[[ GIVEN ENTRIES, beginning ]]
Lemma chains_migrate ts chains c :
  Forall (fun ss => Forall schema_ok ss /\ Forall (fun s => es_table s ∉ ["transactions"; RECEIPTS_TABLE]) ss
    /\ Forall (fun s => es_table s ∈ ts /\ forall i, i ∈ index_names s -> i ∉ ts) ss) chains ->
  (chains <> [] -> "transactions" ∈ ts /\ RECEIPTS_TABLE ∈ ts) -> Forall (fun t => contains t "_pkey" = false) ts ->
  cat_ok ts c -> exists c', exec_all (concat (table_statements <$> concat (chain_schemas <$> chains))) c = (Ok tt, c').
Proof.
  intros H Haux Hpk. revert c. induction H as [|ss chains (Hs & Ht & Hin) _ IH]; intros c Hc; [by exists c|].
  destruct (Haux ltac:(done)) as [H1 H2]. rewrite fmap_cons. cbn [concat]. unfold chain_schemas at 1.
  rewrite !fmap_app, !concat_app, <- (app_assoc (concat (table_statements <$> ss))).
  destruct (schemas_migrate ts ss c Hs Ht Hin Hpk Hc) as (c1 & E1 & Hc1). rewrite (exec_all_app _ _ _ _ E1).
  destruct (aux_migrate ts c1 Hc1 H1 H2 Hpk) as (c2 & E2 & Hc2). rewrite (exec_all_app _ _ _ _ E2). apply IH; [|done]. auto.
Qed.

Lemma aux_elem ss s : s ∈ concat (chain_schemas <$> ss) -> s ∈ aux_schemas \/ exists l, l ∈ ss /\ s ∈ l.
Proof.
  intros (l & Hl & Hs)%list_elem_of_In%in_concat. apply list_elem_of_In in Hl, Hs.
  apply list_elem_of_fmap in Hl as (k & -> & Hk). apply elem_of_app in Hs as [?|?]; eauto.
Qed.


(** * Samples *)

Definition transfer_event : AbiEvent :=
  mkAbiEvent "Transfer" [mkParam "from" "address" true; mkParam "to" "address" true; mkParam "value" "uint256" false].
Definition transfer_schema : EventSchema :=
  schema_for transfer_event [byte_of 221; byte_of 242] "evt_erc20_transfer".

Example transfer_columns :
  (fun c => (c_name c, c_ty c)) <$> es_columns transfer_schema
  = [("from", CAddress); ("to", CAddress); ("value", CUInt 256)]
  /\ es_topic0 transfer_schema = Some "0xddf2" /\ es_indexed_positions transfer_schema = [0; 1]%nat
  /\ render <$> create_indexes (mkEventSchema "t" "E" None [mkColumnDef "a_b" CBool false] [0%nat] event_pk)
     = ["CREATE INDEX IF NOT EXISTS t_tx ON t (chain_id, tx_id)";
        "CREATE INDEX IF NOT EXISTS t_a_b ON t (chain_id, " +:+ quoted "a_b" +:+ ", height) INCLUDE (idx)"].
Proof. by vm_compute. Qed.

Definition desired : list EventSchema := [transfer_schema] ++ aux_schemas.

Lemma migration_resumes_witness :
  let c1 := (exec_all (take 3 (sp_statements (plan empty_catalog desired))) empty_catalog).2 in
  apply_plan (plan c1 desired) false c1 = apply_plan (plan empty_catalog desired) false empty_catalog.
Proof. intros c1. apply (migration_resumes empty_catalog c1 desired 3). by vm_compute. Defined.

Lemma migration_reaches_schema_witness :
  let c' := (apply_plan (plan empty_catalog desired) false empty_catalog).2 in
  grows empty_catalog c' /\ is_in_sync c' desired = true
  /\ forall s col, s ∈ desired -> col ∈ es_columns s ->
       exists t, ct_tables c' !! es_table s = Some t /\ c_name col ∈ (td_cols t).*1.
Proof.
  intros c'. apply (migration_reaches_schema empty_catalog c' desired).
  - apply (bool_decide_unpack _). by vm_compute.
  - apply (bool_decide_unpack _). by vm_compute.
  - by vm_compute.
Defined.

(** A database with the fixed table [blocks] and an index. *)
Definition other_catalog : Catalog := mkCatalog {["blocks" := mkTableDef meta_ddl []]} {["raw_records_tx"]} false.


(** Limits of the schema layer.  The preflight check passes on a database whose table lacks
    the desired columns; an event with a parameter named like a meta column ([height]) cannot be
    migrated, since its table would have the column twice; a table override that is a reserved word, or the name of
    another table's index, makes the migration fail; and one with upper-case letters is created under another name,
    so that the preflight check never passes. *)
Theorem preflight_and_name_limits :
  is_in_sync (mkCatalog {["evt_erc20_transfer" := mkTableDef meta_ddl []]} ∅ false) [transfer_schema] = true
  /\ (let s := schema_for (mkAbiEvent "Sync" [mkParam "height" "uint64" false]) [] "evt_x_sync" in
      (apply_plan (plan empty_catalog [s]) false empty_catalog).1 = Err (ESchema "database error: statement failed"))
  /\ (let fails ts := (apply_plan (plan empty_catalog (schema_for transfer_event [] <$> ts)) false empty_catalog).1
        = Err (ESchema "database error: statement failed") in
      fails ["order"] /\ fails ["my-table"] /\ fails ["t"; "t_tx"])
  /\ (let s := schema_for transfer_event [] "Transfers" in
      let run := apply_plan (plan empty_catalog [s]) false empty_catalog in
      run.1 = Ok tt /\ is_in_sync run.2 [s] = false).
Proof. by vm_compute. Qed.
[[ GIVEN ENTRIES, end ]]
[[ GIVEN ENTRIES, beginning ]]
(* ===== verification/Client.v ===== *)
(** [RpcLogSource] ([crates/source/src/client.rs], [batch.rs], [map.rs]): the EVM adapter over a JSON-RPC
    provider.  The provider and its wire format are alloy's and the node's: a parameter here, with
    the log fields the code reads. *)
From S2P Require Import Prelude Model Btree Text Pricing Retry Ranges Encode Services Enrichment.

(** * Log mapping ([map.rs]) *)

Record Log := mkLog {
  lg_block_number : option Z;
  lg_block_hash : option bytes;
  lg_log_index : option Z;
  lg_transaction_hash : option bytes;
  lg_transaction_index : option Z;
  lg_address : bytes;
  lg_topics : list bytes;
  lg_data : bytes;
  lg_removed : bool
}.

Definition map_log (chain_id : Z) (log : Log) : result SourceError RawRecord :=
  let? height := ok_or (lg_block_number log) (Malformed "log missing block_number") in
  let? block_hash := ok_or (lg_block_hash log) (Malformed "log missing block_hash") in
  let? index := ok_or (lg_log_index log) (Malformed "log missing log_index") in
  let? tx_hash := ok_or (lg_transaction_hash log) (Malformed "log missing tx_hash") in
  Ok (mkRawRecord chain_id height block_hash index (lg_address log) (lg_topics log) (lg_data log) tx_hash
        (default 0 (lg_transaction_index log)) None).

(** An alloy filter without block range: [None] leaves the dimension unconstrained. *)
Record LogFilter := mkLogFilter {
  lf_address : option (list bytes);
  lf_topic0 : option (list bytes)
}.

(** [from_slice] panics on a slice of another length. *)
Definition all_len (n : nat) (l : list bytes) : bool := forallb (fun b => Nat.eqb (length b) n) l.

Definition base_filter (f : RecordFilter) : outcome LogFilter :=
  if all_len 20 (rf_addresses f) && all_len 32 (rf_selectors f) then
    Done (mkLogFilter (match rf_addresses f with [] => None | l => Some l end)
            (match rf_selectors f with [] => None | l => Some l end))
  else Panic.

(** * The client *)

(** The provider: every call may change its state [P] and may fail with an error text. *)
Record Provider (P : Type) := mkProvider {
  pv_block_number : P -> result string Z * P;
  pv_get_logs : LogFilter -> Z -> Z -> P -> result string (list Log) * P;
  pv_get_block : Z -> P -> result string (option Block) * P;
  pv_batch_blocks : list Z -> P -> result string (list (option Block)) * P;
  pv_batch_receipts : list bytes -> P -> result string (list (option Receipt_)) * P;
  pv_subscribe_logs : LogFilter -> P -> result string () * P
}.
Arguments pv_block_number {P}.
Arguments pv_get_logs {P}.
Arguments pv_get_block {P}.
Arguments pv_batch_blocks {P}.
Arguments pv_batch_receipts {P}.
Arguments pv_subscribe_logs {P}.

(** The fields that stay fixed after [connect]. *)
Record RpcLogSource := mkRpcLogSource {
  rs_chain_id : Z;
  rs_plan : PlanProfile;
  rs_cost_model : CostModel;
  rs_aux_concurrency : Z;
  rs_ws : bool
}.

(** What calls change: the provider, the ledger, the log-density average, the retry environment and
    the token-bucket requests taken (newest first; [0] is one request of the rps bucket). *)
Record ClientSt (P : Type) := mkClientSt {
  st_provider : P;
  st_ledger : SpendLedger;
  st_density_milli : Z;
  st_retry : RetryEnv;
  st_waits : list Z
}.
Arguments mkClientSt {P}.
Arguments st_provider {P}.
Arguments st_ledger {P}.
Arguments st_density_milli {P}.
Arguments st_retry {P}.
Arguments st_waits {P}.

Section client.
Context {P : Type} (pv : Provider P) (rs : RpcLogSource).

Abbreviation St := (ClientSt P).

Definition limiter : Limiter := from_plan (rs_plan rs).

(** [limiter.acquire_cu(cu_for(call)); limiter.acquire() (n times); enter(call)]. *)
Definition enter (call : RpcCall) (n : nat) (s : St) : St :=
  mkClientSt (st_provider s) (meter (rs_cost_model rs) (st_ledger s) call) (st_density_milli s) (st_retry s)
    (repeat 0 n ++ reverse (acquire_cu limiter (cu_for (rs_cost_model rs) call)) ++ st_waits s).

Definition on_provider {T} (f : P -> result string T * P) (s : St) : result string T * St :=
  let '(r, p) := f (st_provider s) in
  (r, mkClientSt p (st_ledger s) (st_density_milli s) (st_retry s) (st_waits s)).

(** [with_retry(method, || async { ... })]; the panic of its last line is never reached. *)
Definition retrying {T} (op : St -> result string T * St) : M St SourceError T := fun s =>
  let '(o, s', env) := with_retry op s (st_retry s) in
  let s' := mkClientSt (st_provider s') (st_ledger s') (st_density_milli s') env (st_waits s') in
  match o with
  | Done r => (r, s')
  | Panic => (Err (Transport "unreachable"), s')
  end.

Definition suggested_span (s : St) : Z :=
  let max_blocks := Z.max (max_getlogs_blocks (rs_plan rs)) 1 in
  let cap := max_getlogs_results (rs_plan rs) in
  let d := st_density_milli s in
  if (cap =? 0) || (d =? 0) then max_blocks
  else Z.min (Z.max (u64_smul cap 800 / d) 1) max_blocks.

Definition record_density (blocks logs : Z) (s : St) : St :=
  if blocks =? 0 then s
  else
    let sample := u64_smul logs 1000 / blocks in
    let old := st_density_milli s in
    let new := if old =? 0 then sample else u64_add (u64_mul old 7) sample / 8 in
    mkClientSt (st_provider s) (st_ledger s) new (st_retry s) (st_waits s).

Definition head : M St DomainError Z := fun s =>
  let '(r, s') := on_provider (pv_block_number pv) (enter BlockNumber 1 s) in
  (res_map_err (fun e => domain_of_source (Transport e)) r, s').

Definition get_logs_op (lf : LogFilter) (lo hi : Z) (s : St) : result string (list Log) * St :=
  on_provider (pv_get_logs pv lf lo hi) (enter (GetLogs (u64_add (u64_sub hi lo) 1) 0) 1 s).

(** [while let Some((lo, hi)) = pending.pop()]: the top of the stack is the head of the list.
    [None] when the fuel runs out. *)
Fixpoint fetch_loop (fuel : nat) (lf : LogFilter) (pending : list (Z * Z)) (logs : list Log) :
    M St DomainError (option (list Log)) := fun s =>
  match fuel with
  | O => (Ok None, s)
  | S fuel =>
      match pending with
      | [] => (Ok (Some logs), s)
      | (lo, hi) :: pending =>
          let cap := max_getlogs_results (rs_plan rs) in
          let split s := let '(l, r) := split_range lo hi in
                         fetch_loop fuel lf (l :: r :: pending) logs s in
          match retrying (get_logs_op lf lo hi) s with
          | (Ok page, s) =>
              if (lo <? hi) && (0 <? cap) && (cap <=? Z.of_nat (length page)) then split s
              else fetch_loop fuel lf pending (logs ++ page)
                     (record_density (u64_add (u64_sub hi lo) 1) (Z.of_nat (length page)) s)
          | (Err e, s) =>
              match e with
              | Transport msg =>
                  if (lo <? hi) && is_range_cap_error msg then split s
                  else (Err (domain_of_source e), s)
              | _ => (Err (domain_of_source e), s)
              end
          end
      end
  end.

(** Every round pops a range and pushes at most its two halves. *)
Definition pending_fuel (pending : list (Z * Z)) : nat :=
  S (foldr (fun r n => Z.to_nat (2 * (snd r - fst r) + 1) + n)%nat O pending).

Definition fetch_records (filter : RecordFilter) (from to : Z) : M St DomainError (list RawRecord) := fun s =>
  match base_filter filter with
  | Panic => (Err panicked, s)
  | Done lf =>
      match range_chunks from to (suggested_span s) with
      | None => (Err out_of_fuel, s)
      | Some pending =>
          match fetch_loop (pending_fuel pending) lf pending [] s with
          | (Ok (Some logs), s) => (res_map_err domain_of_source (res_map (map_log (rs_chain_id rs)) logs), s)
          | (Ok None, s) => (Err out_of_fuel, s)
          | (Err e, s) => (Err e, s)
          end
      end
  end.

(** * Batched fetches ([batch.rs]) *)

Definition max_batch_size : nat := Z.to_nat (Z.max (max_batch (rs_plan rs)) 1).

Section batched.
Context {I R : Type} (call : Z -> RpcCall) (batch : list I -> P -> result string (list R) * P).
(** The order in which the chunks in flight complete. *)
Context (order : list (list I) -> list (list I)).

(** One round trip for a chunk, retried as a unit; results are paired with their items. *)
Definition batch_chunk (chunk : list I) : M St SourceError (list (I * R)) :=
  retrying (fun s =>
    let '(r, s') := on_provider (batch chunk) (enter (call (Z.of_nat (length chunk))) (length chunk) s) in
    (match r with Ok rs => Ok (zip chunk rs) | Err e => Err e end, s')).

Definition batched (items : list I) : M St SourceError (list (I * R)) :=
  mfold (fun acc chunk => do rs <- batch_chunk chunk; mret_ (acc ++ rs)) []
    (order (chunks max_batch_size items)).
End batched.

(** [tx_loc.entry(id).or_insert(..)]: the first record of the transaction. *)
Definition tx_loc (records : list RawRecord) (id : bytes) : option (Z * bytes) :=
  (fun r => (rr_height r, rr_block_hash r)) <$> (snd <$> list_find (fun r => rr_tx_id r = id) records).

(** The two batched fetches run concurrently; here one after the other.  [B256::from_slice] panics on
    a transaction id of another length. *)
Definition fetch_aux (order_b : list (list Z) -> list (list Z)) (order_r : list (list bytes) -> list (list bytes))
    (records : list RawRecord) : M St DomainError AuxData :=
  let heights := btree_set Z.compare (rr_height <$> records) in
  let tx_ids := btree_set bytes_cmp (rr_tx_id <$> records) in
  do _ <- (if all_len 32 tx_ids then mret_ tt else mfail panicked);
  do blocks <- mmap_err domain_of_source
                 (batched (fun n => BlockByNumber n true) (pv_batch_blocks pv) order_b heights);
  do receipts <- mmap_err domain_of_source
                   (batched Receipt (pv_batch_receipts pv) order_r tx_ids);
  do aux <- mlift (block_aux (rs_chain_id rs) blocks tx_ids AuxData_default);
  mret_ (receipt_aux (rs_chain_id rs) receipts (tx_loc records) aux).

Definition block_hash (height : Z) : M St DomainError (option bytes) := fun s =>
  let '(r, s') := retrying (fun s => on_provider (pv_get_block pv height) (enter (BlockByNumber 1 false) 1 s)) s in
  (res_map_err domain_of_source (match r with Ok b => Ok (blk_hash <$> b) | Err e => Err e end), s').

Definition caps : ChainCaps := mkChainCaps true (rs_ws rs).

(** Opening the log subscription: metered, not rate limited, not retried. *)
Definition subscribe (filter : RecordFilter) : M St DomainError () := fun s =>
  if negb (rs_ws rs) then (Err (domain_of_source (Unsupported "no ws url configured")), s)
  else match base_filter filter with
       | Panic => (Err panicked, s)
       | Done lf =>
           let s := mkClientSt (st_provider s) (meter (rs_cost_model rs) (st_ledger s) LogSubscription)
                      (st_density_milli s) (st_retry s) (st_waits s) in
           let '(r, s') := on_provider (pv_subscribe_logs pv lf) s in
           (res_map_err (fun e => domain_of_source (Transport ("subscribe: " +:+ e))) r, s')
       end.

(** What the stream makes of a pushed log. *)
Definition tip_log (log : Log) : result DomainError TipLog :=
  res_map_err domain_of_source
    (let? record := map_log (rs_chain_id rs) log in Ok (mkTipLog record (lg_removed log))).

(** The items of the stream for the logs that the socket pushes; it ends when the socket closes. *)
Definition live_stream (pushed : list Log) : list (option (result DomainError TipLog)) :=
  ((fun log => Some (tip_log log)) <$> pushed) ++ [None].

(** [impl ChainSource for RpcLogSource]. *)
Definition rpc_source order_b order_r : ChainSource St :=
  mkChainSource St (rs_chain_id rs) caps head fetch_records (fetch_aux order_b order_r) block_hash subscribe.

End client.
[[ GIVEN ENTRIES, end ]]
[[ GIVEN ENTRIES, beginning ]]
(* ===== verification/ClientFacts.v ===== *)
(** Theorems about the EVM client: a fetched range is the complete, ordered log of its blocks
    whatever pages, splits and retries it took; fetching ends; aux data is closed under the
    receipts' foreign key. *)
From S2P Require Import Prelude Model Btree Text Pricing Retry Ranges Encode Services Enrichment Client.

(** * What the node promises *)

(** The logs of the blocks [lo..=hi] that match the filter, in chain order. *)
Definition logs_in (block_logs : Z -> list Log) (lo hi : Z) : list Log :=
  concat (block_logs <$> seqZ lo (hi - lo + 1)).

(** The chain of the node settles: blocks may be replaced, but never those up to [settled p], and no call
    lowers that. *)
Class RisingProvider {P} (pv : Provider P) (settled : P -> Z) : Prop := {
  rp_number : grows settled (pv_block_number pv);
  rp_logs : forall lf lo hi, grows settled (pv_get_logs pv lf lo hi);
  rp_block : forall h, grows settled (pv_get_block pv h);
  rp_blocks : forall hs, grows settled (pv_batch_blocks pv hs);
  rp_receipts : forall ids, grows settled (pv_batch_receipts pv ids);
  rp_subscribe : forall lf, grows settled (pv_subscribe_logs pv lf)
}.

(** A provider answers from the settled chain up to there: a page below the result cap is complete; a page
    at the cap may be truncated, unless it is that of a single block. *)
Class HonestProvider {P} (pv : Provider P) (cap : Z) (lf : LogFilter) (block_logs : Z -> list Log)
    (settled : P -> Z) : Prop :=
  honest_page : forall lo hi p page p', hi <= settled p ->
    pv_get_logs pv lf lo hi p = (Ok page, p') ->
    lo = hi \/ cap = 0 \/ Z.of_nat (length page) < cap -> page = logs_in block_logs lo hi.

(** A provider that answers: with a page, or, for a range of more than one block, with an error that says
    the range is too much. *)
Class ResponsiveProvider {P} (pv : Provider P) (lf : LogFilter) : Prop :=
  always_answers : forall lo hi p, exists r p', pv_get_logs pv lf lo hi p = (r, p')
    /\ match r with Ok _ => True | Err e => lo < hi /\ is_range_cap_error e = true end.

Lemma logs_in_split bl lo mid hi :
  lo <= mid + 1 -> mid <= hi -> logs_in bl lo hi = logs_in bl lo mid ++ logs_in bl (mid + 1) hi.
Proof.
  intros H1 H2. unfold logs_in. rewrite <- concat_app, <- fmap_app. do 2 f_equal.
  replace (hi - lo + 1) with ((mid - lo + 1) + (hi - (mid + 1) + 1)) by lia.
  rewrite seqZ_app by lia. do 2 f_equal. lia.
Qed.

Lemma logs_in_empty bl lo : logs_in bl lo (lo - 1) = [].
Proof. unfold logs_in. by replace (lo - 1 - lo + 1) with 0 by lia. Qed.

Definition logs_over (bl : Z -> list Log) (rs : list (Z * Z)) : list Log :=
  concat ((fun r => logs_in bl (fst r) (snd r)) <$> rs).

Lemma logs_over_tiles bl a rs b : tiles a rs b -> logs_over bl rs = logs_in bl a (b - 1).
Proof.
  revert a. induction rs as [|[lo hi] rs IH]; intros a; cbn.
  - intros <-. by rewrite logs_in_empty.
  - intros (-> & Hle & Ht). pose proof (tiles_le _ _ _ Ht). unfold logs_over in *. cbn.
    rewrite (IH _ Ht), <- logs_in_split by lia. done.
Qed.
[[ GIVEN ENTRIES, end ]]
**YOUR GOAL:**
Among the entries above, the line containing "Lemma chains_migrate ts", the line containing "false] [0%nat] event_pk)", and all lines between them are to be restated word for word; nothing else belongs in the reply.

**ANSWER TO THE PROBLEM:**
Lemma chains_migrate ts chains c :
  Forall (fun ss => Forall schema_ok ss /\ Forall (fun s => es_table s ∉ ["transactions"; RECEIPTS_TABLE]) ss
    /\ Forall (fun s => es_table s ∈ ts /\ forall i, i ∈ index_names s -> i ∉ ts) ss) chains ->
  (chains <> [] -> "transactions" ∈ ts /\ RECEIPTS_TABLE ∈ ts) -> Forall (fun t => contains t "_pkey" = false) ts ->
  cat_ok ts c -> exists c', exec_all (concat (table_statements <$> concat (chain_schemas <$> chains))) c = (Ok tt, c').
Proof.
  intros H Haux Hpk. revert c. induction H as [|ss chains (Hs & Ht & Hin) _ IH]; intros c Hc; [by exists c|].
  destruct (Haux ltac:(done)) as [H1 H2]. rewrite fmap_cons. cbn [concat]. unfold chain_schemas at 1.
  rewrite !fmap_app, !concat_app, <- (app_assoc (concat (table_statements <$> ss))).
  destruct (schemas_migrate ts ss c Hs Ht Hin Hpk Hc) as (c1 & E1 & Hc1). rewrite (exec_all_app _ _ _ _ E1).
  destruct (aux_migrate ts c1 Hc1 H1 H2 Hpk) as (c2 & E2 & Hc2). rewrite (exec_all_app _ _ _ _ E2). apply IH; [|done]. auto.
Qed.

Lemma aux_elem ss s : s ∈ concat (chain_schemas <$> ss) -> s ∈ aux_schemas \/ exists l, l ∈ ss /\ s ∈ l.
Proof.
  intros (l & Hl & Hs)%list_elem_of_In%in_concat. apply list_elem_of_In in Hl, Hs.
  apply list_elem_of_fmap in Hl as (k & -> & Hk). apply elem_of_app in Hs as [?|?]; eauto.
Qed.


(** * Samples *)

Definition transfer_event : AbiEvent :=
  mkAbiEvent "Transfer" [mkParam "from" "address" true; mkParam "to" "address" true; mkParam "value" "uint256" false].
Definition transfer_schema : EventSchema :=
  schema_for transfer_event [byte_of 221; byte_of 242] "evt_erc20_transfer".

Example transfer_columns :
  (fun c => (c_name c, c_ty c)) <$> es_columns transfer_schema
  = [("from", CAddress); ("to", CAddress); ("value", CUInt 256)]
  /\ es_topic0 transfer_schema = Some "0xddf2" /\ es_indexed_positions transfer_schema = [0; 1]%nat
  /\ render <$> create_indexes (mkEventSchema "t" "E" None [mkColumnDef "a_b" CBool false] [0%nat] event_pk)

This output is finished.